- The market value of Reliance Jio is expected to be between $60-65 billion after the restructuring in which parent Reliance Industries Ltd has taken up almost all of its debt.
- Reliance Industries had previously announced that it would sell a 20% stake in its oil-to-chemicals business to Saudi Aramco at $75 billion, making it one of the country’s largest foreign direct investment (FDI) deal.

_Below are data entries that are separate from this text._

(** One call of the loop: it returns, it never reads backwards, a new block is only
    returned after input was consumed, and its data is within the limit. *)
Lemma next_loop_total fuel : forall d b,
  (length (input d) < fuel)%nat -> block_ok (limits d) b ->
  exists d' r, next_loop fuel d b = Some (d', r) /\ limits d' = limits d /\
    forall e, r = Ok e ->
      Z.of_nat (length (ev_Data e)) <= MaxEventBytes (limits d) /\ (length (input d') <= length (input d))%nat /\
      (b_started b = false -> (length (input d') < length (input d))%nat).
Proof.
  induction fuel as [|fuel IH]; intros d b Hf Hb; [lia|]. cbn [next_loop].
  destruct (readLine d) as [d1 r] eqn:E. apply readLine_spec in E as (Hlim & Hfirst & Hle & Hok).
  destruct r as [line|err]; cycle 1.
  { destruct err; eexists _, _; (split; [done|]); (split; [done|]); intros e He; try done. destruct (b_started b); [|done].
    simplify_eq. by destruct Hb. }
  destruct (Hok _ eq_refl) as [Hlt _]. clear Hok. set (line' := if first d1 then _ else _). clearbody line'.
  assert (Hnext : forall b', block_ok (limits d) b' -> exists d' r, next_loop fuel (with_input d1 (input d1) false) b' = Some (d', r) /\
    limits d' = limits d /\ forall e, r = Ok e ->
      Z.of_nat (length (ev_Data e)) <= MaxEventBytes (limits d) /\ (length (input d') < length (input d))%nat).
  { intros b' Hb'. destruct (IH (with_input d1 (input d1) false) b') as (d' & r & H & Hl & He); cbn [input limits with_input] in *.
    - lia.
    - by rewrite Hlim.
    - exists d', r. rewrite Hlim in *. split_and!; [done..|]. intros e ->. destruct (He e eq_refl) as (? & ? & _). split; [done|lia]. }
  destruct line' as [|c line'].
  - destruct (b_started b).
    + eexists _, _. split; [done|]. split; [done|]. intros e He. simplify_eq. destruct Hb. split_and!; [done|simpl; lia|done].
    + destruct (Hnext b Hb) as (d' & r & H & Hl & He). exists d', r. split_and!; [done..|]. intros e Hr. destruct (He e Hr).
      split_and!; [done|lia|done].
  - cbn [limits with_input]. rewrite Hlim. destruct (add_line (limits d) b (c :: line')) as [b'|e] eqn:Ea.
    + apply add_line_ok in Ea as [Hb' _]; [|done..]. destruct (Hnext b' Hb') as (d' & r & H & Hl & He). exists d', r.
      split_and!; [done..|]. intros e Hr. destruct (He e Hr). split_and!; [done|lia|done].
    + eexists _, _. split; [done|]. split; [done|]. done.
Qed.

The market value of Reliance Jio is expected to be between $60-65 billion after the restructuring in which parent Reliance Industries Ltd has taken up almost all of its debt. Analysts said this would help Reliance get into the telecom project as a strategic partner.
“This addresses the issues arising from any potential subsidization of the Oil 2 Chemical (O2C) entity as and when the proposed sale of the Saudi stake takes place,” said JP Morgan’s research report. “In our view, if we see a strategic partner taking a meaningful (over 20 percent) stake in these EV valuations, the key positive would be.”
Reliance Industries had previously announced that it would sell a 20% stake in its oil-to-chemicals business to Saudi Aramco at $75 billion, making it one of the country’s largest foreign direct investment (FDI) deal.
There were some questions about this contract, however. Analysts said the move to make Jio debt-free would help RIL get a better value for the telecommunications company, which in effect would serve as a buffer if the agreement with Aramco was postponed or renegotiated.
“Some investors have recently expressed concern about a scenario where the RIL-Aramco transaction is not concluded within the timeframe announced.
We believe that such a risk is now well balanced by the prospect of an alternative deal in its digital platform, “analysts at HSBC said.
RIL announced on October 25 that it will create a wholly-owned subsidiary in which it will combine its entire telecom (Jio) and digital enterprises/investments.
RIL has positioned this new structure as India’s largest digital services platform agency, hosting both connectivity (Jio) and other digital infrastructure investments (various apps and software capabilities). RIL claims it can leverage its subscriber base to build one of the world’s most important digital service platforms.
But the reorganization is not changing anything for now for RIL investors. “The reorg has no implications for RIL’s unchanged combined net debt, with Jio’s net debt lower and correspondingly higher standalone net debt. Jio’s net debt is better positioned to meet this debt due to stable cash flows per mgmt. This also has no implications for investors as there is no effective change in RIL’s ownership of its virtual enterprises,” said Citi’s research report.